Ni GABA né glutammato: ecco il segreto sorprendente del cervello che ci fa amare la matematica
C’è un mistero tutto neurale tra noi e il nostro amore (o odio) per le equazioni. Se pensate che la passione per la matematica sia solo una questione di talento naturale o di insegnanti più o meno ispirati, preparatevi a essere smentiti da quello che succede, letteralmente, tra le nostre sinapsi.
Un viaggio nel cervello: alla scoperta del sesto senso matematico
I neuroscienziati britannici si sono posti una domanda tanto ambiziosa quanto universale: cosa avviene nel nostro cervello quando affrontiamo i numeri? Fino a poco tempo fa, sapevamo che alcune aree del cervello – in particolare la regione del solco intraparietale sinistro, incastonata nel lobo parietale – erano coinvolte tanto nelle difficoltà di apprendimento della matematica, quanto nei casi di veri e propri prodigi dei numeri. Ma mancava la scintilla che illuminasse le dinamiche di queste zone nel tempo.
Ed ecco la sorpresa: i ricercatori, con l’aiuto di una spettroscopia a risonanza magnetica (non temete, nessun bambino maltrattato in laboratorio), hanno misurato i livelli di due neurotrasmettitori fondamentali – GABA e glutammato – in 255 persone con età dai 6 anni fino a studenti universitari. Non solo: hanno fatto svolgere a queste persone due test di aritmetica, a distanza di un anno e mezzo l’uno dall’altro.
GABA e glutammato: la strana coppia della plasticità cerebrale
- GABA e glutammato sono le rock star della trasmissione nervosa: possono eccitare o inibire l’attività dei neuroni, cioè accendere o spegnere i collegamenti sinaptici. Questo meccanismo è uno degli elementi chiave di come apprendiamo cose nuove.
- Erano già noti per il loro ruolo in compiti semplici, come aiutare un topo a non perdersi in un labirinto. Ma ora la domanda era: sono sul palco anche quando si tratta di funzioni cognitive complesse come la matematica?
I risultati sono stati sorprendenti: i livelli di questi due composti non sono correlati alle capacità matematiche nello stesso modo lungo tutta la vita. Nei bambini che eccellevano in matematica si notavano alti livelli di GABA, mentre negli adulti più abili si registravano livelli bassi dello stesso neuromediatore.
E il glutammato? Nei bambini, alti livelli erano associati a performance scarse, mentre negli adulti era vero il contrario: bassi livelli di glutammato significavano prestazioni peggiori. Un vero e proprio cambio di polarità neurochimica mentre si cresce, che ha lasciato a bocca aperta i ricercatori.

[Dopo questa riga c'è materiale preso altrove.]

Definition prop_get (profile : KemProfile) : Get CryptoError Proposal :=
  get* tag := q get_u8 in
  match tag with
  | 0 =>
      get* leaf := q get_u32 in
      get* leaf_public := rp_field profile in
      get* sig_public := sig_field in
      get* pop := q get_vec in
      gret (PAdd leaf leaf_public sig_public pop)
  | 1 => get* leaf := q get_u32 in gret (PRemove leaf)
  | 2 =>
      get* leaf := q get_u32 in
      get* leaf_public := rp_field profile in
      get* sig_public := sig_field in
      get* pop := q get_vec in
      get* auth := q get_vec in
      gret (PUpdate leaf leaf_public sig_public pop auth)
  | _ => gfail (Malformed "bad proposal tag")
  end.

Definition put_keyed (x : Node * RatchetPublic) (w : Writer) : Writer :=
  w |> put_node x.1 |> put_bytes (rp_encode x.2).
Definition put_cipher (x : Node * Node * bytes) (w : Writer) : Writer :=
  w |> put_node x.1.1 |> put_node x.1.2 |> put_bytes x.2.

Definition get_keyed (profile : KemProfile) : Get CryptoError (Node * RatchetPublic) :=
  get* node := get_node in get* p := rp_field profile in gret (node, p).
Definition get_cipher : Get CryptoError (Node * Node * bytes) :=
  get* a := get_node in get* b := get_node in get* blob := q get_vec in gret (a, b, blob).

Definition put_sig_update (s : option (Z * IdentityPublic * bytes)) (w : Writer) : Writer :=
  match s with
  | None => w |> put_u8 0
  | Some (leaf, sig_public, pop) =>
      w |> put_u8 1 |> put_u32 leaf |> put_bytes (sig_vk sig_public) |> put_bytes pop
  end.

Definition get_sig_update : Get CryptoError (option (Z * IdentityPublic * bytes)) :=
  get* tag := q get_u8 in
  match tag with
  | 0 => gret None
  | 1 =>
      get* leaf := q get_u32 in
      get* sig_public := sig_field in
      get* pop := q get_vec in
      gret (Some (leaf, sig_public, pop))
  | _ => gfail (Malformed "bad sig_update tag")
  end.

Definition commit_encode_body (c : Commit) : bytes :=
  w_new |> put_u32 (u32_wrap (zlen (proposals c))) |> put_each prop_put (proposals c)
        |> put_u32 (u32_wrap (zlen (pub_updates c))) |> put_each put_keyed (pub_updates c)
        |> put_u32 (u32_wrap (zlen (path c))) |> put_each put_node (path c)
        |> put_u32 (u32_wrap (zlen (ciphertexts c))) |> put_each put_cipher (ciphertexts c)
        |> put_u32 (new_capacity c)
        |> put_sig_update (sig_update c)
        |> into_vec.

Definition commit_encode (c : Commit) : bytes :=
  w_new |> put_bytes (commit_encode_body c) |> put_bytes (commit_sig c) |> into_vec.

Definition commit_read (profile : KemProfile) : Get CryptoError Commit :=
  get* proposals := get_list 1 (prop_get profile) in
  get* pub_updates := get_list 12 (get_keyed profile) in
  get* path := get_list 8 get_node in
  get* ciphertexts := get_list 20 get_cipher in
  get* new_capacity := q get_u32 in
  if decide (new_capacity > MAX_TREE_ITEMS) then gfail (Malformed "treekem new_capacity too large")
  else
    get* sig_update := get_sig_update in
    gret (mkCommit proposals pub_updates path ciphertexts new_capacity sig_update []).

Definition commit_decode (profile : KemProfile) (b : bytes) : result CryptoError Commit :=
  let* (body, sig) := run_get (
    get* body := q get_bytes in
    get* commit_sig := q get_vec in
    get* _ := q finish in
    gret (body, commit_sig)) b in
  let* c := run_get (get* c := commit_read profile in get* _ := q finish in gret c) body in
  Ok (mkCommit (proposals c) (pub_updates c) (path c) (ciphertexts c) (new_capacity c)
        (sig_update c) sig).

Definition put_member (x : Z * RatchetPublic * IdentityPublic * bytes) (w : Writer) : Writer :=
  w |> put_u32 x.1.1.1 |> put_bytes (rp_encode x.1.1.2) |> put_bytes (sig_vk x.1.2)
    |> put_bytes x.2.
Definition get_member (profile : KemProfile)
  : Get CryptoError (Z * RatchetPublic * IdentityPublic * bytes) :=
  get* leaf := q get_u32 in
  get* lp := rp_field profile in
  get* k := sig_field in
  get* pop := q get_vec in
  gret (leaf, lp, k, pop).

Definition bool_u8 (b : bool) : Z := if b then 1 else 0.
Definition get_flag : Get CryptoError bool :=
  get* b := q get_u8 in gret (negb (bool_decide (b = 0))).

Definition welcome_encode (w : Welcome) : bytes :=
  w_new |> put_u32 (wl_capacity w)
        |> put_u32 (u32_wrap (zlen (wl_public w))) |> put_each put_keyed (wl_public w)
        |> put_u32 (u32_wrap (zlen (wl_occupied w)))
        |> put_each (fun o => put_u8 (bool_u8 o)) (wl_occupied w)
        |> put_u32 (wl_epoch w) |> put_u32 (wl_your_leaf w)
        |> put_u32 (u32_wrap (zlen (wl_sig_keys w))) |> put_each put_member (wl_sig_keys w)
        |> put_bytes (commit_encode (wl_commit w))
        |> into_vec.

Definition welcome_decode (profile : KemProfile) (b : bytes) : result CryptoError Welcome :=
  run_get (
    get* capacity := q get_u32 in
    if decide (capacity > MAX_TREE_ITEMS) then gfail (Malformed "treekem welcome capacity too large")
    else
      get* public := get_list 12 (get_keyed profile) in
      get* occupied := get_list 1 get_flag in
      get* epoch := q get_u32 in
      get* your_leaf := q get_u32 in
      get* sig_keys := get_list 16 (get_member profile) in
      get* cb := q get_bytes in
      get* commit := glift (commit_decode profile cb) in
      get* _ := q finish in
      gret (mkWelcome capacity public occupied epoch your_leaf sig_keys commit)) b.

End Codec.

(** ** Round trips *)

Definition sig_ok (s : IdentityPublic) : Prop := length (sig_vk s) = SIG_VK_LEN.
Definition key_ok (prof : KemProfile) (p : RatchetPublic) : Prop := rp_wf p /\ rp_profile p = prof.

Lemma decodes_sig_field s : sig_ok s -> decodes sig_field (enc_bytes (sig_vk s)) s.
Proof.
  intros Hs. unfold sig_field. rewrite <- (app_nil_r (enc_bytes _)). eapply decodes_bind.
  - apply decodes_q, decodes_bytes. unfold sig_ok, SIG_VK_LEN, zlen, MAX_FRAME in *. lia.
  - unfold decode_sig_public. rewrite decide_False by auto. destruct s. apply decodes_lift.
Qed.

Cosa significa tutto questo? Domande aperte (e qualche ipotesi)
Perché questa inversione? Domanda da un milione di dollari, anzi… di sinapsi! Anche tra gli scienziati serpeggia il dubbio. Secondo Andre Knops, neuroscienziato del CNRS di Parigi, queste sono scoperte sorprendenti che prima di tutto andrebbero replicate: solo allora si potrà puntare a comprenderle meglio. Una delle ipotesi sul tavolo suggerisce che il GABA, normalmente “freno” del cervello, nei bambini sembra invece dare una spinta, mentre i “circuiti” del glutammato, eccitatore, potrebbero svilupparsi più tardi.
Inoltre, con l’età cambiano anche le strategie per risolvere problemi matematici: mentre da piccoli, magari, si va d’istinto, crescendo si fa sempre più affidamento sulla memoria, coinvolgendo anche regioni cerebrali come l’ippocampo. D’altra parte, i ricercatori sottolineano come queste inversioni chimiche potrebbero comparire anche in altri tipi di funzioni cognitive sostenute dal lobo parietale, ad esempio la memoria spaziale o la capacità di orientarsi.
- Connettere i cambiamenti nei livelli di neurotrasmettitori a funzioni cognitive come la matematica è una novità assoluta.
- Questi risultati aprono la porta a ulteriori studi per chiarire i meccanismi alla base dell’apprendimento e di come evolvono nel corso della vita.
Un ultimo dettaglio da non trascurare (proveniente dal cuore pulsante della sinapsi): i neurotrasmettitori vengono rilasciati da vescicole che si fondono con la parete dei neuroni per trasmettere i messaggi. Come dire: anche la chimica, nei momenti clou, ha bisogno di gesti plateali.
Conclusioni: numeri, cervello e qualche mistero
Quindi, la prossima volta che vi arrovellerete su una divisione complicata o vi entusiasmerete per una dimostrazione geniale, sappiate che nel vostro cervello sta avvenendo un vero spettacolo chimico: GABA e glutammato danzano in modo diverso a seconda dell’età e delle strategie cognitive che adottiamo. La scienza, come la matematica, non smette mai di stupire!